Subtitle B--Taxes Based on Income and Wages
SEC. 811. PAYROLL TAX ON EMPLOYERS.
(a) In General.--Section 3111 (relating to tax on employers) is
amended by redesignating subsections (c) and (d) as subsection (d) and
(e), respectively, and by inserting after subsection (b) the following
new subsection:
``(c) Health Care.--In addition to other taxes, there is hereby
imposed on every employer an excise tax, with respect to having
individuals in his employ, equal to 6.7 percent of the wages (as
defined in section 3121(a)) paid by him with respect to employment (as
defined in section 3121(b)).''.
(b) Self-Employment Income.--Section 1401 (relating to rate of tax
on self-employment income) is amended by redesignating subsection (c)
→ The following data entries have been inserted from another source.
(* ===== verification/UsageCollector.v ===== *)
(** * UsageCollector: internal/usagecollector

    Traffic records (model.go), counter names (v2rayclient.go, discovery.go), the
    configuration check (config.go), target discovery (discovery.go), the poll
    cycle and its lock (collector.go), and the evaluation of a bulk response
    (elasticsearch.go). *)

From S2P Require Import Prelude GoStrings Crypto Json Api Engine K8s NodeController.
From Stdlib Require Import Ascii.

(** ** Records (model.go) *)

(** Instants are nanoseconds since the epoch (time.Time.UnixNano). *)
Record UsageRecord := {
  ur_Timestamp : Z;
  ur_User : string;
  ur_InboundNode : string;
  ur_Node : string;
  ur_UplinkBytes : Z;
  ur_DownlinkBytes : Z;
  ur_CollectedAt : Z;
}.

Definition nul : string := String "000"%char "".

Definition ValidateRecord (r : UsageRecord) : option string :=
  if ur_User r ==? "" then Some "usage record: user field is required"
  else if ur_Node r ==? "" then Some "usage record: node field is required"
  else None.

(** The text that DocumentKey hashes. *)
Definition documentText (r : UsageRecord) : string :=
  ur_User r +:+ nul +:+ ur_InboundNode r +:+ nul +:+ ur_Node r +:+ nul +:+ fmt_d (ur_CollectedAt r).

Definition DocumentKey (r : UsageRecord) : string := hex_encode (sha256_Sum256 (bytes_of_string (documentText r))).

(** ** Configuration (config.go) *)

(** Durations are nanoseconds. *)
Record CollectorConfig := {
  cfg_Enabled : bool;
  cfg_PollInterval : Z;
  cfg_NodeTimeout : Z;
  cfg_ESEndpoint : string;
  cfg_ESAPIKey : string;
  cfg_ESDataStream : string;
  cfg_MaxBufferSize : Z;
  cfg_ShutdownTimeout : Z;
}.

Definition DefaultCollectorConfig : CollectorConfig :=
  {| cfg_Enabled := false; cfg_PollInterval := 30 * 10 ^ 9; cfg_NodeTimeout := 10 * 10 ^ 9; cfg_ESEndpoint := "";
     cfg_ESAPIKey := ""; cfg_ESDataStream := ""; cfg_MaxBufferSize := 10000; cfg_ShutdownTimeout := 30 * 10 ^ 9 |}.

(** The errors of Validate, with the value that the message reports. *)
Inductive ConfigError :=
  | PollIntervalNotPositive (d : Z)
  | NodeTimeoutNotPositive (d : Z)
  | MaxBufferSizeNotPositive (n : Z)
  | ShutdownTimeoutNotPositive (d : Z)
  | ESEndpointRequired
  | ESDataStreamRequired.

Definition CollectorConfig_Validate (c : CollectorConfig) : option ConfigError :=
  if negb (cfg_Enabled c) then None
  else if (cfg_PollInterval c <=? 0)%Z then Some (PollIntervalNotPositive (cfg_PollInterval c))
  else if (cfg_NodeTimeout c <=? 0)%Z then Some (NodeTimeoutNotPositive (cfg_NodeTimeout c))
  else if (cfg_MaxBufferSize c <=? 0)%Z then Some (MaxBufferSizeNotPositive (cfg_MaxBufferSize c))
  else if (cfg_ShutdownTimeout c <=? 0)%Z then Some (ShutdownTimeoutNotPositive (cfg_ShutdownTimeout c))
  else if cfg_ESEndpoint c ==? "" then Some ESEndpointRequired
  else if cfg_ESDataStream c ==? "" then Some ESDataStreamRequired
  else None.

(** ** Counter names (v2rayclient.go, discovery.go) *)
Record RawStatEntry := { se_Name : string; se_Value : Z }.

(** (user, node, direction), or [None] for [ok == false] *)
Definition ParseUserCounterName (name : string) : option (string * string * string) :=
  match strip_prefix "user>>>" name with
  | None => None
  | Some rest =>
    match strings_Split rest ">>>" with
    | [virtualUser; traffic; direction] =>
      if virtualUser ==? "" then None
      else if traffic !=? "traffic" then None
      else if (direction !=? "uplink") && (direction !=? "downlink") then None
      else match strings_Cut virtualUser "#" with
           | None => Some (virtualUser, "", direction)
           | Some (before, after) => Some (before, after, direction)
           end
    | _ => None
    end
  end.

Definition normalizeCounterName (counter : string) : option (string * string * string) :=
  match strings_Split counter ">>>" with
  | [user; virtualUser; traffic; direction] =>
    if user !=? "user" then None
    else if traffic !=? "traffic" then None
    else match strings_CutLast virtualUser "#" with
         | None => None
         | Some (userName, nodeName) =>
           if (userName ==? "") || (nodeName ==? "") then None
           else if (direction !=? "uplink") && (direction !=? "downlink") then None
           else Some (userName, nodeName, direction)
         end
  | _ => None
  end.

Definition NormalizeCounterToRecord (counterName : string) (delta collectedAt : Z) : option UsageRecord :=
  match normalizeCounterName counterName with
  | None => None
  | Some (user, node, direction) =>
    Some {| ur_Timestamp := collectedAt; ur_User := user; ur_InboundNode := ""; ur_Node := node;
            ur_UplinkBytes := if direction ==? "uplink" then delta else 0%Z;
            ur_DownlinkBytes := if direction ==? "uplink" then 0%Z else delta; ur_CollectedAt := collectedAt |}
  end.

(** ** Discovery (discovery.go) *)
Record CollectTarget := { tg_NodeName : string; tg_V2RayAPIAddr : string; tg_VirtualUsers : list string }.

Definition regionOrDefault (region : string) : string := if region ==? "" then "default" else region.

(** [if m[k] == nil { m[k] = make(...) }; m[k][name] = true] *)
Definition addRoute (inbound name : string) (m : gmap string (gmap string bool)) : gmap string (gmap string bool) :=
  <[inbound := <[name := true]> (map_index ∅ m inbound)]> m.

Definition outboundByRegion (nodes : list SingBoxNode) : gmap string (list string) :=
  foldl (λ m n,
    if hasRole n ProxyRoleOutbound then
      let region := regionOrDefault (ns_Region (node_spec n)) in
      <[region := map_index [] m region ++ [GetName n]]> m
    else m) ∅ nodes.

(** The address of a running pod of the node, or the node's own address. *)
Definition resolveV2RayAPIAddr (node : SingBoxNode) : prog string :=
  pods ← do (List KPod (InNamespaceMatchingLabels (GetNamespace node) {["app" := "singbox"; "singboxnode" := GetName node]}));
  let fallback := ns_Address (node_spec node) +:+ ":10085" in
  match pods with
  | inl _ => Ret fallback
  | inr pods =>
    match list_find (λ p, Phase (pod_status p) = "Running" ∧ PodIP (pod_status p) ≠ "") (pods : list Pod) with
    | Some (_, p) => Ret (PodIP (pod_status p) +:+ ":10085")
    | None => Ret fallback
    end
  end.

Section discovery.
Context `{MapRange, LabelSelectors}.

Definition routesByInbound (policies : list EgressPolicy) (inboundNodes nodes : list SingBoxNode)
    : gmap string (gmap string bool) :=
  foldl (λ m policy,
    if ps_Action (policy_spec policy) !=? EgressPolicyActionRoute then m
    else foldl (λ m inbound,
      if negb (EgressPolicySelector_Matches (ps_IngressSelector (policy_spec policy)) inbound) then m
      else foldl (λ m egress,
        if hasRole egress ProxyRoleOutbound && EgressPolicySelector_Matches (ps_EgressSelector (policy_spec policy)) egress
        then addRoute (GetName inbound) (GetName egress) m else m) m nodes) m inboundNodes) ∅ policies.

(** The exit targets of an inbound node, sorted. *)
Definition collectOutbounds (routes : gmap string (gmap string bool)) (byRegion : gmap string (list string))
    (inbound : SingBoxNode) : list string :=
  let names := foldl (λ m kv, <[kv.1 := true]> m) ∅ (range (map_index ∅ routes (GetName inbound))) in
  let names := foldl (λ m name, <[name := true]> m) names
                 (map_index [] byRegion (regionOrDefault (ns_Region (node_spec inbound)))) in
  sort_strings (range (names : gmap string bool)).*1.

Definition virtualUsers (users : list User) (outbounds : list string) : list string :=
  sort_strings (user ← users; map (virtualUserName (GetName user)) outbounds).

Definition K8sDiscoverer_Discover (namespace : string) : prog (error + list CollectTarget) :=
  allNodes ← do (List KSingBoxNode (InNamespace namespace));
  match allNodes with
  | inl err => Ret (inl (wrapErr "listing SingBoxNodes: " err))
  | inr allNodes =>
    let nodes : list SingBoxNode := sort_by (less_on GetName) allNodes in
    let inboundNodes := filter (λ n, hasRole n ProxyRoleInbound = true) nodes in
    if bool_decide (length inboundNodes = 0) then Ret (inr [])
    else
      allPolicies ← do (List KEgressPolicy (InNamespace namespace));
      match allPolicies with
      | inl err => Ret (inl (wrapErr "listing EgressPolicies: " err))
      | inr allPolicies =>
        let routes := routesByInbound allPolicies inboundNodes nodes in
        let byRegion := outboundByRegion nodes in
        allUsers ← do (List KUser (InNamespace namespace));
        match allUsers with
        | inl err => Ret (inl (wrapErr "listing Users: " err))
        | inr allUsers =>
          let users : list User := sort_by (less_on GetName) allUsers in
          targets ← foldM (λ targets inbound,
            addr ← resolveV2RayAPIAddr inbound;
            Ret (targets ++ [{| tg_NodeName := GetName inbound; tg_V2RayAPIAddr := addr;
                                tg_VirtualUsers := virtualUsers users (collectOutbounds routes byRegion inbound) |}]))
            [] inboundNodes;
          Ret (inr targets)
        end
      end
  end.
End discovery.

(** ** The poll cycle (collector.go) *)

(** [x += y] on int64 *)
Definition wrap64 (x : Z) : Z := ((x + 2 ^ 63) mod 2 ^ 64 - 2 ^ 63)%Z.

Definition recordKey (inbound user node : string) : string := inbound +:+ nul +:+ user +:+ nul +:+ node.

Definition newRecord (collectedAt : Z) (inbound user node : string) : UsageRecord :=
  {| ur_Timestamp := collectedAt; ur_User := user; ur_InboundNode := inbound; ur_Node := node;
     ur_UplinkBytes := 0; ur_DownlinkBytes := 0; ur_CollectedAt := collectedAt |}.

Definition addBytes (direction : string) (value : Z) (r : UsageRecord) : UsageRecord :=
  {| ur_Timestamp := ur_Timestamp r; ur_User := ur_User r; ur_InboundNode := ur_InboundNode r; ur_Node := ur_Node r;
     ur_UplinkBytes := if direction ==? "uplink" then wrap64 (ur_UplinkBytes r + value) else ur_UplinkBytes r;
     ur_DownlinkBytes := if direction ==? "uplink" then ur_DownlinkBytes r else wrap64 (ur_DownlinkBytes r + value);
     ur_CollectedAt := ur_CollectedAt r |}.

(** The body of the loop over the entries of a target. *)
Definition addEntry (collectedAt : Z) (inbound : string) (recordIndex : gmap string UsageRecord) (entry : RawStatEntry)
    : gmap string UsageRecord :=
  match ParseUserCounterName (se_Name entry) with
  | None => recordIndex
  | Some (user, node, direction) =>
    if bool_decide (se_Value entry = 0%Z) then recordIndex
    else
      let key := recordKey inbound user node in
      let rec := default (newRecord collectedAt inbound user node) (recordIndex !! key) in
      <[key := addBytes direction (se_Value entry) rec]> recordIndex
  end.

(** The interfaces Discoverer, StatsClient and UsageSink and the clock, over a
    state [St] that their calls may change: a stats query resets the counters. *)
Class Collaborators (St : Type) := {
  Discover : St → (error + list CollectTarget) * St;
  time_Now : St → Z * St;
  QueryUserStats : St → string → (error + list RawStatEntry) * St;
  UsageSink_Write : St → list UsageRecord → option error * St;
}.

Section poll.
Context `{MapRange, Collaborators St}.

(** The body of the loop over the targets. *)
Definition pollTarget (collectedAt : Z) (st : gmap string UsageRecord * St) (tgt : CollectTarget)
    : gmap string UsageRecord * St :=
  match QueryUserStats st.2 (tg_V2RayAPIAddr tgt) with
  | (inl _, s) => (st.1, s)
  | (inr entries, s) => (foldl (addEntry collectedAt (tg_NodeName tgt)) st.1 entries, s)
  end.

(** pollCycle once the lock is held: the batch handed to the sink, if any, the
    sink's error and the new state. *)
Definition pollCycle (s : St) : option (list UsageRecord * option error) * St :=
  match Discover s with
  | (inl _, s) => (None, s)
  | (inr targets, s) =>
    if bool_decide (length targets = 0) then (None, s)
    else
      let '(collectedAt, s) := time_Now s in
      let '(recordIndex, s) := foldl (pollTarget collectedAt) (∅, s) targets in
      let batch := range_values recordIndex in
      if bool_decide (length batch = 0) then (None, s)
      else let '(err, s) := UsageSink_Write s batch in (Some (batch, err), s)
  end.
End poll.

(** ** The lock of pollCycle

    Any number of goroutines may call pollCycle.  Each is at one of the points
    below; a step is one atomic action: the load of inPoll, the acquisition of
    pollMu, the store of true, the body followed by the deferred store of false,
    and the deferred unlock (deferred calls run in reverse order). *)
Module PollLock.
Inductive pc := Idle | Loaded | Acquired | Polling | Finished.

#[export] Instance pc_eq : EqDecision pc.
Proof. solve_decision. Defined.

Record state := { pcs : gmap nat pc; inPoll : bool; pollMu : option nat }.

Definition init : state := {| pcs := ∅; inPoll := false; pollMu := None |}.

Definition pc_of (s : state) (t : nat) : pc := default Idle (pcs s !! t).

(** The next action of goroutine [t], [None] when it is blocked on the mutex. *)
Definition next (s : state) (t : nat) : option state :=
  let at_pc p b m := Some {| pcs := <[t := p]> (pcs s); inPoll := b; pollMu := m |} in
  match pc_of s t with
  | Idle => if inPoll s then Some s else at_pc Loaded (inPoll s) (pollMu s)
  | Loaded => match pollMu s with None => at_pc Acquired (inPoll s) (Some t) | Some _ => None end
  | Acquired => at_pc Polling true (pollMu s)
  | Polling => at_pc Finished false (pollMu s)
  | Finished => at_pc Idle (inPoll s) None
  end.

Inductive step (s : state) : state → Prop :=
  | step_next t s' : next s t = Some s' → step s s'.

Definition reachable : state → Prop := rtc step init.
End PollLock.

(** ** Bulk responses (elasticsearch.go) *)
Record bulkItemCreate := { bi_ID : string; bi_Status : Z; bi_Error : option (string * string) }.
Record bulkResponse := { br_Errors : bool; br_Items : list bulkItemCreate }.
Record BulkPartialFailureError := { bf_Succeeded : Z; bf_Failed : Z; bf_FailedIDs : list string }.

Definition itemOk (item : bulkItemCreate) : bool := (bi_Status item =? 201)%Z || (bi_Status item =? 409)%Z.

(** [None] is a nil error. *)
Definition evaluateBulkResponse (resp : bulkResponse) : option BulkPartialFailureError :=
  let '(succeeded, failed, failedIDs) :=
    foldl (λ '(succeeded, failed, ids) item,
      if itemOk item then (succeeded + 1, failed, ids)%Z
      else ((succeeded, failed + 1)%Z, if bi_ID item !=? "" then ids ++ [bi_ID item] else ids))
      (0%Z, 0%Z, []) (br_Items resp) in
  if (failed =? 0)%Z then None
  else Some {| bf_Succeeded := succeeded; bf_Failed := failed; bf_FailedIDs := failedIDs |}.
as subsection (d) and inserting after subsection (b) the following new
subsection:
``(c) Health Care.--In addition to other taxes, there shall be
imposed for each taxable year, on the self-employment income of every
individual, a tax equal to 6.7 percent of the amount of the self-
employment income for such taxable year.''.
(c) Comparable Taxes for Railroad Services.--
(1) Tax on employers.--Section 3221 is amended by
redesignating subsections (c) and (d) as subsections (d) and
(e), respectively, and by inserting after subsection (b) the
following new subsection:
``(c) Health Care.--In addition to other taxes, there is hereby
imposed on every employer an excise tax, with respect to having
individuals in his employ, equal to 6.7 percent of the compensation
paid by such employer for services rendered to such employer.''.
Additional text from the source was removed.